L’ecatombe industriale di Pianodardine parte nel 2008. Il nucleo industriale di Avellino perde i cablaggi per le auto made in Fiat della «Cablauto», poi gli stampi automobilistici di «Tecnostampi», gli accessori per i mezzi di trasporto e gli elementi per carrozze ferroviarie sfornati da «Sguinzi» e «Saira», e i manufatti in cemento industriale di «Prefab.i». Lo tsunami che ha nella crisi finanziaria di quegli anni soltanto il suo epicentro travolge pesci grossi e pesci piccoli. Nel secondo caso, a farne le spese sono realtà quali «La Stampa» di Montefredane, «Punto Netto» di Pratola Serra, «Stellieri» e «Itavex» di Avellino. Nel primo, paga pesantemente dazio pure la Fma di Pratola Serra. Quello che da lì in poi sarà ribattezzato come il «Gigante malato» dell’industria in Irpinia viene colpito duramente dalla perdita della commessa da 300.000 motori all’anno della «General Motors». Partono gli anni della cassa integrazione.

Contemporaneamente, spariscono le ditte interne impegnate nello stabilimento. Un dato appare eloquente: ad inizio 2008, in Fma lavorano circa 1969 addetti. Nel 2013, la cifra risulta assottigliata di circa 200 unità. I primi a perdere il posto, nel 2011, sono i 30 operai a termine, seguiti, nei mesi successivi, da circa 50 tute blu, molte delle quali trasferite. Poi tocca alle ditte esterne: si comincia con la «Ceva». Il 2012 si apre invece col mancato rinnovo contrattuale dei 98 addetti «Astec», impegnati sulla manutenzione dei macchinari. A chiudere, l’internalizzazione dei servizi di logistica, svolti da 32 maestranze «Logiservice» e da altre 35 targate «De Vizia».

Superati gli anni drammatici della recessione nazionale, il copione in Irpinia resta lo stesso. Tra il 2013 e il 2016 chiudono i battenti numerosi altri stabilimenti, per centinaia di lavoratori lasciati a casa.
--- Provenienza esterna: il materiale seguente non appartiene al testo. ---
(* ===== verification/UtilsMisc.v ===== *)
(** * errors and the small utilities

    errors/error.go: tracing and codes of errors; utils/flock.go and utils/flock_windows.go:
    waiting for the lock of a file; utils/port.go: free ports; utils/url.go, utils/path.go and utils/version.go: urls, files and the version. *)

From Stdlib Require Import ZArith Lia Ascii String.
From stdpp Require Import base option list strings gmap fin_maps.
From S2P Require Import Prelude GoStrconv GoStrings GoEncoding UtilsConf.

Local Open Scope string_scope.
Local Open Scope Z_scope.
Local Open Scope list_scope.

(** ** errors/error.go *)

(** Errors as the package tells them apart: of another package, with or without a
    [Format] method; of github.com/pkg/errors, from a message or around another error with
    a stack; with a code. *)
Inductive goerror :=
  | Foreign (message : string) (formatter : bool)
  | Message (message : string)
  | WithStack (e : goerror)
  | codeError (e : goerror) (c : string).

Fixpoint Error (e : goerror) : string :=
  match e with
  | Foreign m _ | Message m => m
  | WithStack e | codeError e _ => Error e
  end.

(** The type implements [fmt.Formatter]. *)
Definition is_formatter (e : goerror) : bool :=
  match e with Foreign _ f => f | _ => true end.

Definition New (message : string) : goerror := Message message.
Definition Trace (err : option goerror) : option goerror :=
  match err with
  | None => None
  | Some e => if is_formatter e then Some e else Some (WithStack e)
  end.
Definition CodeError (code message : string) : goerror := codeError (Message message) code.
(** [err.(Coder)] and its code. *)
Definition Code (e : goerror) : option string :=
  match e with codeError _ c => Some c | _ => None end.
(** [errors.Cause]: the innermost error around which stacks were put. *)
Fixpoint Cause (e : goerror) : goerror :=
  match e with WithStack e => Cause e | _ => e end.

(** Tracing changes neither the text, nor the code, nor the cause of an error, adds at most
    one stack and is done once. *)
Lemma trace_keeps e :
  exists e', Trace (Some e) = Some e' /\ Error e' = Error e /\ Code e' = Code e /\
    Cause e' = Cause e /\ Trace (Some e') = Some e'.
Proof. unfold Trace. destruct e as [m []|m|e|e c]; cbn; eauto 10. Qed.
(* ===== verification/DmRun.v ===== *)
(** * dmcontext: a driver at work

    The observer of the client puts the messages of the broker into the channels of the
    devices ([observer.OnPublish], DmObserver), a goroutine per device takes them out
    ([DmCtx.processing], DmContext): the two together, from the map without channels that
    [NewContext] hands to the observer, over the channels that [DmCtx.Start] makes in it one
    by one, to the calls of the driver, in every interleaving. *)

From Stdlib Require Import Lia String.
From stdpp Require Import base option list strings gmap fin_maps relations.
From S2P Require Import Prelude MqttPacket GoValue GoEqual DmTypes DmDevice SpecMessage DmObserver DmContext.

Local Open Scope string_scope.
Local Open Scope list_scope.

Section run.
(** What the handlers take from libraries, as in DmContext; json.Unmarshal of a payload. *)
Context (ParseFloat : string -> Z -> outcome float64) (order : gmap string GoVal -> list (string * GoVal))
  (exact_blink plain_blink : LazyValue BlinkContent -> outcome BlinkContent)
  (plain_event : LazyValue BlinkContent -> outcome Event)
  (exact_shadow : LazyValue BlinkContent -> outcome (option DeviceShadow)).
Abbreviation Msg := (SpecMessage.Message BlinkContent).
Context (Unmarshal : list byte -> outcome Msg).

Abbreviation handle := (process_one ParseFloat order exact_blink plain_blink plain_event exact_shadow).
Abbreviation right := (call_ok ParseFloat order exact_blink plain_blink plain_event exact_shadow).

(** The driver's context as [NewContext] made it; its callbacks and waiters may change. *)
Context (c0 : DmCtx).

(** The channels; the packets accepted, with the device and the message each stands for;
    the messages handled, with the device of their channel, the context at that
    moment and the calls they led to. *)
Record Running := {
  msgChs : gmap string (list Msg);
  arrived : list (string * Msg * PubMessage);
  handled : list (string * Msg * DmCtx * list call)
}.

(** [NewContext] has started the client, with a map that is empty until [Start]. *)
Definition created : Running := {| msgChs := ∅; arrived := []; handled := [] |}.

(** A turn of the loop of [Start]: a channel for a device, and its goroutine. *)
Definition make_channel (dev : string) (s : Running) : Running :=
  {| msgChs := <[dev := []]> (msgChs s); arrived := arrived s; handled := handled s |}.

(** [Start] is done, and nothing has come. *)
Definition started : Running := {| msgChs := Start c0; arrived := []; handled := [] |}.

(** What [OnPublish] puts where. *)
Definition accepts (chs : gmap string (list Msg)) (pkt : PubMessage) : option (string * Msg) :=
  match ParseDeviceTopic (MqttPacket.Topic pkt), Unmarshal (MqttPacket.Payload pkt) with
  | Ok device, Ok msg =>
      match chs !! device with
      | Some ch => if (length ch <? channel_size)%nat then Some (device, msg) else None
      | None => None
      end
  | _, _ => None
  end.

Definition publish (pkt : PubMessage) (s : Running) : Running :=
  {| msgChs := OnPublish Unmarshal (msgChs s) pkt;
     arrived := arrived s ++ match accepts (msgChs s) pkt with
                             | Some (d, m) => [(d, m, pkt)] | None => [] end;
     handled := handled s |}.

(** The goroutine of a device's channel takes a message; [ready] as in [processResponse]. *)
Definition take (dev : string) (msg : Msg) (rest : list Msg) (ready : bool) (c : DmCtx) (s : Running) : Running :=
  {| msgChs := <[dev := rest]> (msgChs s); arrived := arrived s;
     handled := handled s ++ [(dev, msg, c, fst (handle ready c msg))] |}.

(** Same devices and models as at the start. *)
Definition same_driver (c : DmCtx) : Prop := devices c = devices c0 /\ deviceModels c = deviceModels c0.

Inductive step : Running -> Running -> Prop :=
  | step_start dev s : dev ∈ dom (devices c0) -> msgChs s !! dev = None -> step s (make_channel dev s)
  | step_publish pkt s : step s (publish pkt s)
  | step_take dev msg rest ready c s :
      msgChs s !! dev = Some (msg :: rest) -> same_driver c -> step s (take dev msg rest ready c s).

Definition reachable (s : Running) : Prop := rtc step created s.

(** The whole of [Start] before the first message. *)
Lemma run_started_reachable : reachable started.
Proof.
  assert (H : forall m : gmap string DeviceInfo, m ⊆ devices c0 ->
    reachable {| msgChs := (fun _ => []) <$> m; arrived := []; handled := [] |}); [|by apply H].
  intros m. induction m as [|k x m Hk Hf IH] using map_first_key_ind; intros Hm.
  { unfold reachable, created. rewrite fmap_empty. constructor. }
  eapply rtc_r.
  - apply IH. transitivity (<[k := x]> m); [by apply insert_subseteq|done].
  - rewrite fmap_insert. apply (step_start k).
    + apply elem_of_dom. exists x. eapply lookup_weaken; [|done]. by rewrite lookup_insert_eq.
    + cbn. by rewrite lookup_fmap, Hk.
Qed.

(** The messages of one channel. *)
Definition arrived_of (dev : string) (s : Running) : list Msg :=
  omap (fun '(d, m, _) => if decide (d = dev) then Some m else None) (arrived s).
Definition handled_of (dev : string) (s : Running) : list Msg :=
  omap (fun '(d, m, _, _) => if decide (d = dev) then Some m else None) (handled s).
Definition queue_of (dev : string) (s : Running) : list Msg := default [] (msgChs s !! dev).

Lemma OnPublish_accepts chs pkt :
  OnPublish Unmarshal chs pkt =
  match accepts chs pkt with
  | Some (d, m) => <[d := default [] (chs !! d) ++ [m]]> chs
  | None => chs
  end.
Proof.
  unfold OnPublish, accepts.
  destruct (ParseDeviceTopic _) as [d| | |]; [|done..]. destruct (Unmarshal _) as [m| | |]; [|done..].
  destruct (chs !! d) as [ch|] eqn:Hc; [|done]. destruct (length ch <? channel_size)%nat; [by rewrite Hc|done].
Qed.

Lemma accepts_some chs pkt d m : accepts chs pkt = Some (d, m) ->
  ParseDeviceTopic (MqttPacket.Topic pkt) = Ok d /\ Unmarshal (MqttPacket.Payload pkt) = Ok m /\
  exists ch, chs !! d = Some ch /\ length ch < channel_size.
Proof.
  unfold accepts. destruct (ParseDeviceTopic _) as [d'| | |]; [|done..].
  destruct (Unmarshal _) as [m'| | |]; [|done..]. destruct (chs !! d') as [ch|] eqn:Hc; [|done].
  destruct (length ch <? channel_size)%nat eqn:Hl; [|done]. apply Nat.ltb_lt in Hl.
  intros [= <- <-]. eauto.
Qed.

Record inv (s : Running) : Prop := {
  inv_order : forall dev, handled_of dev s ++ queue_of dev s = arrived_of dev s;
  inv_size : map_Forall (fun _ ch => length ch <= channel_size) (msgChs s);
  inv_dom : dom (msgChs s) ⊆ dom (devices c0);
  inv_arrived : Forall (fun '(d, m, pkt) => ParseDeviceTopic (MqttPacket.Topic pkt) = Ok d /\
    Unmarshal (MqttPacket.Payload pkt) = Ok m /\ d ∈ dom (devices c0)) (arrived s);
  inv_calls : mget (deviceModels c0) "" = None ->
    Forall (fun '(_, m, c, calls) => length calls <= 1 /\ same_driver c /\ Forall (right c m) calls) (handled s)
}.

Lemma inv_created : inv created.
Proof. by constructor. Qed.

Lemma inv_make_channel dev s : inv s -> dev ∈ dom (devices c0) -> msgChs s !! dev = None -> inv (make_channel dev s).
Proof.
  intros [] Hd Hn. constructor; cbn; try done.
  - intros d. specialize (inv_order0 d). unfold queue_of in *. cbn.
    destruct (decide (dev = d)) as [<-|Hne]; [by rewrite lookup_insert_eq, Hn in *|].
    by rewrite lookup_insert_ne.
  - apply map_Forall_insert_2; [cbn; lia|done].
  - rewrite dom_insert_L. set_solver.
Qed.

Lemma inv_publish pkt s : inv s -> inv (publish pkt s).
Proof.
  intros []. unfold publish. destruct (accepts (msgChs s) pkt) as [[d m]|] eqn:Ha.
  - pose proof (accepts_some _ _ _ _ Ha) as (Ht & Hu & ch & Hc & Hl).
    constructor; cbn; rewrite ?OnPublish_accepts, ?Ha, ?Hc; cbn; try done.
    + intros dev. specialize (inv_order0 dev). unfold handled_of, queue_of, arrived_of in *. cbn.
      rewrite omap_app, <- inv_order0. cbn.
      destruct (decide (d = dev)) as [->|Hne].
      * rewrite lookup_insert_eq, Hc. cbn. by rewrite app_assoc.
      * rewrite lookup_insert_ne, app_nil_r by done. done.
    + apply map_Forall_insert_2; [|done]. rewrite length_app. cbn. lia.
    + rewrite dom_insert_L. apply elem_of_dom_2 in Hc. set_solver.
    + apply Forall_app. split; [done|]. apply Forall_singleton. split; [done|]. split; [done|].
      apply inv_dom0. by apply elem_of_dom_2 in Hc.
  - rewrite OnPublish_accepts, Ha, app_nil_r. by destruct s.
Qed.

Lemma inv_take dev msg rest ready c s : inv s -> msgChs s !! dev = Some (msg :: rest) -> same_driver c ->
  inv (take dev msg rest ready c s).
Proof.
  intros [] Hq Hc. constructor; cbn; try done.
  - intros d. specialize (inv_order0 d). unfold handled_of, queue_of, arrived_of in *. cbn.
    rewrite omap_app, <- inv_order0. cbn. destruct (decide (dev = d)) as [<-|Hne].
    + rewrite lookup_insert_eq, Hq. cbn. by rewrite <- app_assoc.
    + by rewrite lookup_insert_ne, app_nil_r by done.
  - apply map_Forall_insert_2; [|done]. specialize (inv_size0 _ _ Hq). cbn in *. lia.
  - rewrite dom_insert_L. apply elem_of_dom_2 in Hq. set_solver.
  - intros Hm. apply Forall_app. split; [auto|]. apply Forall_singleton.
    destruct (process_one_right ParseFloat order exact_blink plain_blink plain_event exact_shadow
      ready c msg) as [Hl Hr]; [by destruct Hc as [_ ->]|]. split; [done|]. by split.
Qed.

Lemma running_inv s : reachable s -> inv s.
Proof.
  intros H. pose proof inv_created as Hi. revert Hi. unfold reachable in H.
  induction H as [|s s1 s2 Hstep _ IH]; [done|]. intros Hi. apply IH.
  destruct Hstep; auto using inv_make_channel, inv_publish, inv_take.
Qed.

(** C10. From the broker to the driver, in every interleaving of arrivals, of the loop of
    [Start] and of the goroutines of the devices: a channel only gets messages whose topic names its device, only
    configured devices have one, none holds more than its size; every message accepted
    is handled at most once, in the order of arrival on its channel, and what is not
    handled yet still waits there; and each leads to at most one call of the driver, one that
    is right for it. *)
Theorem driver_pipeline s : reachable s ->
  (forall dev, handled_of dev s ++ queue_of dev s = arrived_of dev s) /\
  (forall dev, length (queue_of dev s) <= channel_size) /\
  Forall (fun '(d, m, pkt) => ParseDeviceTopic (MqttPacket.Topic pkt) = Ok d /\
    Unmarshal (MqttPacket.Payload pkt) = Ok m /\ d ∈ dom (devices c0)) (arrived s) /\
  (mget (deviceModels c0) "" = None ->
   Forall (fun '(_, m, c, calls) => length calls <= 1 /\ same_driver c /\ Forall (right c m) calls)
     (handled s)).
Proof.
  intros []%running_inv. split; [done|]. split; [|done].
  intros dev. unfold queue_of. destruct (msgChs s !! dev) eqn:Hd; cbn; [by eapply inv_size0|lia].
Qed.
End run.

(** ** Examples *)

Definition to_d : PubMessage :=
  {| MqttPacket.Topic := "$baetyl/device/d/delta"; MqttPacket.Payload := []; MqttPacket.QOS := 0; MqttPacket.Retain := false |}.

Abbreviation demo_step :=
  (step (fun _ _ => Err "") map_to_list blink_t21 blink_t21 (fun _ => Err "") (fun _ => Err "")
     (fun _ => Ok delta_msg) ctx1).
Abbreviation demo_publish := (publish (fun _ => Ok delta_msg)).
Abbreviation demo_take :=
  (take (fun _ _ => Err "") map_to_list blink_t21 blink_t21 (fun _ => Err "") (fun _ => Err "")).

(** Two deltas arrive, the first is handled. *)
Definition half_way : Running :=
  demo_take "d" delta_msg [delta_msg] true ctx1 (demo_publish to_d (demo_publish to_d (started ctx1))).

Lemma half_way_reachable : rtc demo_step created half_way.
Proof.
  etransitivity; [apply run_started_reachable|].
  eapply rtc_l; [apply step_publish|]. eapply rtc_l; [apply step_publish|].
  eapply rtc_l; [|apply rtc_refl]. apply step_take; [vm_compute; reflexivity|done].
Qed.

Lemma driver_pipeline_witness :
  handled_of "d" half_way ++ queue_of "d" half_way = arrived_of "d" half_way /\
  arrived_of "d" half_way = [delta_msg; delta_msg].
Proof.
  split; [|vm_compute; reflexivity].
  apply (driver_pipeline _ _ _ _ _ _ _ _ half_way half_way_reachable).
Defined.

(** The call is for the device that the message names in its metadata, whatever the topic
    it came on: this one comes on the topic of [e] and is handled in the name of [d]. *)
Definition two_devices : DmCtx :=
  {| c_NodeName := c_NodeName ctx1; eventCb := eventCb ctx1; deltaCb := deltaCb ctx1;
     propertyGetCb := propertyGetCb ctx1; response := response ctx1;
     devices := {["d" := device "d" "m"; "e" := device "e" "m"]};
     driverConfig_ := driverConfig_ ctx1; propsConfig := propsConfig ctx1;
     accessConfig_ := accessConfig_ ctx1; deviceModels := deviceModels ctx1;
     accessTemplates := accessTemplates ctx1; lastReportProperties := lastReportProperties ctx1 |}.
Definition to_e : PubMessage :=
  {| MqttPacket.Topic := "$baetyl/device/e/delta"; MqttPacket.Payload := []; MqttPacket.QOS := 0;
     MqttPacket.Retain := false |}.

Example call_by_metadata :
  map (fun '(d, _, _, calls) => (d, calls))
    (handled (demo_take "e" delta_msg [] true two_devices (demo_publish to_e (started two_devices))))
  = [("e", [CallDelta (device "d" "m") (Some {["t" := VInt KInt16 21]})])].
Proof. vm_compute. reflexivity. Qed.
E’ il caso delle due fabbriche «IS&M», addette alla produzione di molle per elettrodomestici e veicoli, a Pianodardine e Luogosano, per 70 dipendenti. Tocca poi alla «Mondial Group» di Montemiletto, specializzata in frigoriferi per altrettanti operai, ed alla «Ocm» Nusco, 100 dipendenti, ed una produzione di pregio in componenti per macchine di movimento terra. Nel frattempo, a Pianodardine, l’«Asm» riduce il personale complessivamente di 130 unità, mentre l’«Elital», di Massimo Pugliese – siamo agli ultimi giorni – fallisce definitivamente e licenzia altri 62 operai.

Interi settori finiscono per risultare quasi azzerati, come il comparto tessile dell’Alta Irpinia, o profondamente ridimensionati, come il Polo della Concia di Solofra. Entrambe le crisi industriali partono dagli anni ’90, quando cominciano le aperture sui mercati internazionali ai Paesi in via di sviluppo. Ma è nei primi anni del 2000, fino al 2008, che si consuma il disastro. Emblematico, a Solofra, il fallimento della conceria «Albatros», con circa 400 dipendenti tra addetti interni e stagionali, mentre a Calitri si consuma la paradossale vicenda della Cdi di Gianni Lettieri. In entrambi i casi, le stime sono drammatiche: 2.000 lavoratori in meno per comparto, con il tessile nell’Alta Irpinia praticamente cancellato, e la concia di Solofra letteralmente dimezzata.

Il conto, in tutto, fa almeno 5.000 posti persi. In gran parte padri di famiglia, spesso over 40 e 50. Terminati gli ammortizzatori sociali, finiscono per lo più a reddito zero. Non a caso, il grido d’allarme del sindacato è particolarmente vibrante.

Franco Fiordellisi, segretario generale della Cgil di Avellino, si rivolge direttamente al presidente nazionale di Confindustria, Vincenzo Boccia: «Si parla di «Fabbrica 4.0», ma chiedo a Boccia che ne sarà delle imprese se non saremo in grado di assicurare posti di lavoro stabili. Come intende far progredire l’accordo che abbiamo sottoscritto tutti insieme? E La Regione come pensa di gestire il Progetto Pilota dell’Alta Irpinia? Ad oggi – sentenzia – i numeri sono drammatici».

Gaetano Altieri, segretario provinciale della Uilm di Avellino e Benevento, è netto: «Al netto di qualche eccellenza, l’industria in Irpinia ha visto di fatto saltare il proprio indotto. Le fabbriche e i posti persi non sono stati rimpiazzati da nuove iniziative industriali. Mancano del tutto politiche di sviluppo del Governo e della Regione che riescano ad attirare investimenti ed imprenditori in Irpinia e nel Mezzogiorno».